ONCE in the city of Bristol there was a boy of three years old. Early one morning he fell from a first-floor bedroom window, a window painted shut, so how it opened nobody ever could say. The boy stood up and rang the doorbell, blood dripping from his injured head.

I have no memory of falling from that window, although I do recall being in hospital and returning home to a cake made by a neighbour, a cake with toy animals standing in the icing. To this day one side of my forehead has a slight dent.

This incident bubbled up recently while reading Life After Life, the novel by Kate Atkinson. Her heroine, Ursula Todd, is given many chances at life, dying and living again and again, until she finally gets it right. The point being, I guess, that our lives map out that way, with turns made or not made, directions followed or ignored, as we scuttle through the corridors dodging whatever fate rolls our way.

Some days after the accident, there was another knock at the door. A reporter stood there asking questions about what had happened. My mother swore at him and shut the door, but perhaps the reporter had the last laugh, as the injured boy grew up to be a journalist.

Anyway, I was given another chance to get life right and a few years later the family moved to a cul-de-sac south of Manchester, days before Christmas, presents and all. I lived there for ten years until university and London called. Student days came and went, and after a false start or two, I ended up working on a newspaper in Deptford in south east London for ten years.

A newspaper in Bristol offered me a job, but I turned them down because I had also had a part-time job at The Observer which was exciting, and because I had met someone, which was exciting too.
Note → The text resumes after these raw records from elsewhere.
(** * Top SQL scraper: the reconnecting stream and its retry driver

    A shallow embedding of [topsql/scraper.go].  The gRPC world (dialling,
    subscribing, reading a stream, waiting on a timer or on the context) is
    an explicit environment: each call pops the next answer of a script and
    appends an event to a trace, so that every run is a computation and the
    order and number of the calls can be read off the trace. *)

From Stdlib Require Import List String ZArith Arith Lia Bool.
Import ListNotations.
Local Open Scope string_scope.

(** ** Values of the Go program *)

(** A [time.Duration] is a number of nanoseconds. *)
Definition Duration := Z.
Definition Second : Duration := 1000000000%Z.

Definition dialTimeout : Duration := (5 * Second)%Z.

(** Identity of a transport connection ([*grpc.ClientConn]); every
    successful dial yields a fresh one. *)
Definition ConnId := nat.

(** [*tls.Config]: only its being nil or not reaches this file. *)
Definition TLSConfig := nat.

(** The two protobuf messages; their content is opaque here. *)
Record TopSQLSubResponse := { sub_response : nat }.
Record ResourceUsageRecord := { usage_record : nat }.

(** A Go [interface{}] holding a record: the nil interface, or a dynamic
    type together with a pointer, which may itself be nil. *)
Inductive iface :=
| INil
| ITopSQLSubResponse (p : option TopSQLSubResponse)
| IResourceUsageRecord (p : option ResourceUsageRecord).

(** The subscription clients and the streams they open, each tied to the
    connection it was built on.  [backoffScrape.client] and
    [backoffScrape.stream] hold them behind [interface{}]. *)
Inductive Client :=
| TopSQLPubSubClient (cc : ConnId)
| ResourceMeteringPubSubClient (cc : ConnId).

Inductive Stream :=
| TopSQLPubSub_SubscribeClient (cc : ConnId)
| ResourceMeteringPubSub_SubscribeClient (cc : ConnId).

Definition stream_conn (st : Stream) : ConnId :=
  match st with
  | TopSQLPubSub_SubscribeClient cc => cc
  | ResourceMeteringPubSub_SubscribeClient cc => cc
  end.

Definition client_conn (cl : Client) : ConnId :=
  match cl with
  | TopSQLPubSubClient cc => cc
  | ResourceMeteringPubSubClient cc => cc
  end.

Module utils.

(** Modelled from the spec: the declaration of [utils.Component] is not
    part of the sources.  The spec gives a target descriptor
    [{kind, address}] with two recognised kinds; the code switches on
    [Kind] with a [default] branch, so the kind type has further values. *)
Inductive ComponentKind :=
| ComponentTiDB
| ComponentTiKV
| ComponentOther (tag : nat).

(** Modelled from the spec: [utils.Component], of which the code reads the
    fields [Kind] and [Addr]. *)
Record Component := { Kind : ComponentKind; Addr : string }.

Section Executor.

Variable St : Type.

(** The cancellation token as the executor sees it: an interruptible
    wait that either lets the timer elapse ([true]) or is cut short by
    the token firing ([false]). *)
Variable ctx : Duration -> nat -> St -> bool * St.

Variable firstWaitTime : Duration.
Variable f : nat -> St -> bool * St.
(** * Invoice: the document processing pipeline and the page-count estimate

    A shallow embedding of
      - [src/lib/api/document/process.ts]  ([processDocument]),
      - [src/utils/pdf/pageCount.ts]       ([getDocumentPageCount]),
      - [src/components/admin/DocumentList.tsx] ([fetchPageCounts], the page
        label and the two handlers) and
      - [src/components/admin/AdminLayout.tsx] (the navigation),
    together with the JavaScript built-ins they rely on, and the properties
    of the specification that concern them.

    The functions are [async] functions that only ever [await] one call at a
    time, so a run is one sequential chain of collaborator calls.  A run is
    modelled as a computation in a state-and-exception monad over a [World]
    (the [document_info] table and the history of collaborator calls); what
    the outside world answers to each call is given by an [Env].  The calls
    to [console.error] have no part in either and are left out. *)

From Stdlib Require Import ZArith QArith Qround Ascii String SpecFloat.
From stdpp Require Import base gmap strings list pretty.

Close Scope Q_scope.
Open Scope string_scope.

(** ** JavaScript values and built-ins *)

Module Js.

(** A string is the list of its code units.  Only code units below 256
    can be written, which is all a header value (a byte string) can hold;
    [parseInt] is applied to nothing else, and the other strings are only
    compared, concatenated and tested for emptiness. *)

(** *** Numbers

    A number is a binary64 value.  The finite ones are kept as the
    rationals they denote, and [round64] gives the binary64 value nearest
    to a rational (a tie goes to the even significand, a magnitude of
    [2^1024] or more is an infinity), which is what the language
    specifies for the value of a numeral and for the result of every
    arithmetic operation.  The two zeros are not told apart: nothing in
    this code divides by a variable or looks at the sign of a zero. *)
Inductive number := NaN | Infinity (negative : bool) | Num (q : Q).

(** [2^k], and 1 for a negative [k]. *)
Definition pow2 (k : Z) : Z := (2 ^ Z.max 0 k)%Z.

(** The quotient [n / d], for [0 < d], rounded to the nearest integer, a
    tie to the even one. *)
Definition div_nearest_even (n d : Z) : Z :=
  let f := (n / d)%Z in
  match (2 * (n mod d) ?= d)%Z with
  | Lt => f
  | Gt => (f + 1)%Z
  | Eq => if Z.even f then f else (f + 1)%Z
  end.

(** The integer part of the binary logarithm of [a / b], for positive [a]
    and [b]. *)
Definition log2_floor (a b : Z) : Z :=
  let d := (Z.log2 a - Z.log2 b)%Z in
  if (b * pow2 d <=? a * pow2 (- d))%Z then d else (d - 1)%Z.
Sometime later, that someone became my wife, a son was born and we moved to York. I had a new job on the features desk of this newspaper, arriving in the Coney Street offices on July 11, 1988, to be met by the tall and rather imperious editor, who had interviewed me, asking who I was. Years later, someone told me that he had been talking of having hired a smart young sub-editor from London.
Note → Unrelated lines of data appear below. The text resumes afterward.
(** * cased-node: the asynchronous resource-resolution layer

    A shallow embedding of the request dispatcher ([request]), the policy-key
    resolver ([getPolicyKey]), the paged cursor ([requestPage]) and the two
    poll loops ([ExportJob.settled] for src/export.ts, [Session.settled]) of the cased-node client,
    followed by the properties of that layer.

    Conventions of the embedding.
    - A value produced by [JSON.parse] is a [json]; JavaScript's [null] is
      [JNull] and [undefined] is the [None] of an [option json].  Numbers are
      integers (page indices, counts, status codes); JavaScript's arithmetic
      on them is exact between [-2^53] and [2^53], and what is proved of a
      counter says so.  A string is held as the bytes of its UTF-8 form.  An
      object lists its properties in enumeration order, one entry per key.
    - An asynchronous function is a computation in the monad [M]: it threads
      the [World] (the remote server, the process-wide configuration, the
      environment and the log of what was sent and slept) and finishes with
      an [outcome].
    - What Node supplies (the transport, [JSON.parse], [JSON.stringify],
      [querystring.stringify], the [URL] class) is the interface [Host]. *)

From Stdlib Require Import ZArith List Lia.
From stdpp Require Import base option strings list gmap pretty.

Open Scope Z_scope.
Set Warnings "-register-all".

(** ** JSON values and the JavaScript operations applied to them *)

Inductive json : Type :=
  | JNull
  | JBool (b : bool)
  | JNum (n : Z)
  | JStr (s : string)
  | JArr (items : list json)
  | JObj (props : list (string * json)).

(** A plain object: properties in enumeration order. *)
Abbreviation obj := (list (string * json)).

Module Js.

(** [o[k]] on a plain object. *)
Fixpoint get (o : obj) (k : string) : option json :=
  match o with
  | [] => None
  | (k', v) :: rest => if String.eqb k k' then Some v else get rest k
  end.

(** [o[k] = v]: overwrite in place, or append a new property. *)
Fixpoint set (o : obj) (k : string) (v : json) : obj :=
  match o with
  | [] => [(k, v)]
  | (k', v') :: rest =>
      if String.eqb k k' then (k', v) :: rest else (k', v') :: set rest k v
  end.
In those days the features department was by the window overlooking the river (turn right up the stairs in City Screen York and you are there, the old white tiles being one of few reminders of that building’s earlier role).

I was only going to be in York for a while. Other versions of me ran off in different directions, hot-footing it to glory.

Then one year became another, one child became two and then three, life intervened and the lovely city of York became home.

Two years after arriving, the imperious editor offered me a column. He wanted a left-wing antidote to the columnists of the day and I was happy to give it a go. The brief suited, especially through the years of attacking Mrs Hacksaw (Thatcher to the more respectful).

Not only politics has been my thing, God almost anything and everything has been brushed up against over the past 25 years, but the political has often bobbed to the surface, too often perhaps.

All things come to an end and now sadly this column is no more. Pushing words and ideas around this space has been a pleasure and a privilege. Sometimes readers have been pleased, sometimes annoyed, and sometimes they have taken no notice at all – the cruellest fate for a columnist.

If I’d chosen Bristol over York, would I have ended up as a columnist? Once I was interviewed for a job on The Scotsman, another time for one in Liverpool, so many different fates and futures awaited, with or without a column attached, but this was the one that solidified into a life.

And now, suddenly, after all those years and all the words, my job at The Press has gone and along with it this weekly column. If you have been reading, your kind attention has been welcome.

I don’t know what I’ll do now, but after tomorrow another life awaits, and there are still bills to pay. Wish me well and, wiping away a tear, I’ll wish you well in return.